The Nez Perce (Nee-Me-Poo) National Historic Trail follows the route taken by a large group of the Nez Perce tribe in 1877 to avoid being forced onto a reservation. The 1,170-mile (1,883 km) trail was created in 1986 as part of the National Trails System Act and is managed by the U.S. Forest Service. The trail traverses through portions of the U.S. states of Oregon, Idaho, Wyoming, and Montana and connects sites across these states that commemorate significant events of the Nez Perce War that took place between June and October 1877, as several bands of the Nez Perce tried to escape capture by the U.S. Cavalry. The sites are among the 38 that are part of the National Park service's Nez Perce National Historical Park, managed over all by the National Park Service, with some sites managed by local and state affiliated organizations.

History

A band of 750 Nez Perce warriors and women, children and elders made the journey. They were parties to the 1855 Treaty of Walla Walla with the U.S. Government, but in 1877 were being forced to give up more land in violation of the treaty.  They fought numerous engagements with the 7th Cavalry.  Their maneuvers evolved as their objectives changed. First, they were fleeing some episodes of violence that erupted during their initial relocation to a smaller reservation; next, trying to evade the 7th cavalry and reach a territory of the US where they could continue their traditional lifestyle; finally, trying to escape to Canada.

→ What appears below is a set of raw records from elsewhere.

(* ===== verification/Ulib.v ===== *)
(** * String routines of user programs: [ulib.c]

    In the memory of [KString]. *)

From stdpp Require Import base list.
From Stdlib Require Import ZArith Lia.
From S2P Require Import Prelude KString.

Definition memset (mem : list Z) (dst c n : Z) : res (list Z) := stosb (Z.to_nat n) mem dst c.

(** Forward only, whatever the overlap. *)
Definition memmove (mem : list Z) (vdst vsrc n : Z) : res (list Z) := copy_up (Z.to_nat n) mem vdst vsrc.

(** The recursion is on the bytes left before the end of the memory. *)
Fixpoint strcpy_loop (fuel : nat) (mem : list Z) (s t : Z) : res (list Z) :=
  match fuel with
  | O => Fault OutOfFuel
  | S fuel =>
      c ← arr_get mem t;
      mem ← arr_set mem s c;
      if negb (c =? 0) then strcpy_loop fuel mem (s + 1) (t + 1) else Ok mem
  end.

Definition strcpy (mem : list Z) (s t : Z) : res (list Z) := strcpy_loop (S (length mem)) mem s t.

Fixpoint strcmp_loop (fuel : nat) (mem : list Z) (p q : Z) : res Z :=
  match fuel with
  | O => Fault OutOfFuel
  | S fuel =>
      a ← arr_get mem p;
      b ← arr_get mem q;
      if negb (a =? 0) && (a =? b) then strcmp_loop fuel mem (p + 1) (q + 1) else Ok (u8 a - u8 b)
  end.

Definition strcmp (mem : list Z) (p q : Z) : res Z := strcmp_loop (S (length mem)) mem p q.

(** The index of the character, or [None] for the null pointer. *)
Fixpoint strchr_from (l : list Z) (i c : Z) : res (option Z) :=
  match l with
  | [] => Fault OutOfBounds
  | a :: l => if a =? 0 then Ok None else if a =? c then Ok (Some i) else strchr_from l (i + 1) c
  end.

Definition strchr (mem : list Z) (s c : Z) : res (option Z) :=
  if s <? 0 then Fault OutOfBounds else strchr_from (drop (Z.to_nat s) mem) s c.

Fixpoint atoi_from (l : list Z) (n : Z) : res Z :=
  match l with
  | [] => Fault OutOfBounds
  | c :: l => if (48 <=? c) && (c <=? 57) then atoi_from l (s32 (n * 10 + c - 48)) else Ok n
  end.

Definition atoi (mem : list Z) (s : Z) : res Z :=
  if s <? 0 then Fault OutOfBounds else atoi_from (drop (Z.to_nat s) mem) 0.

Beginning near Wallowa Lake in eastern Oregon, the Nez Perce headed east into Idaho. After the Battle of White Bird Canyon they crossed Lolo Pass into Montana and fought a major battle at what is now known as Big Hole National Battlefield. After that, the Nez Perce continued traveling south and east, back into Idaho and then into Wyoming entering Yellowstone National Park near West Yellowstone, Montana. The tribe left the park crossing Sylvan Pass and followed the Clarks Fork River back into Montana. From there the Nez Perce headed almost straight north for Canada and almost made it. The Nez Perce were near starvation and exhaustion after fighting their last battle north of the Bear Paw Mountains, less than 40 miles (64 km) from the Canada–US border, when they surrendered to U.S. authorities. Chief Joseph is widely credited with leading the Nez Perce on this journey. He served as a camp supervisor and guardian, who was entrusted with handling the logistics of camp and travel, and taking care of the women and children.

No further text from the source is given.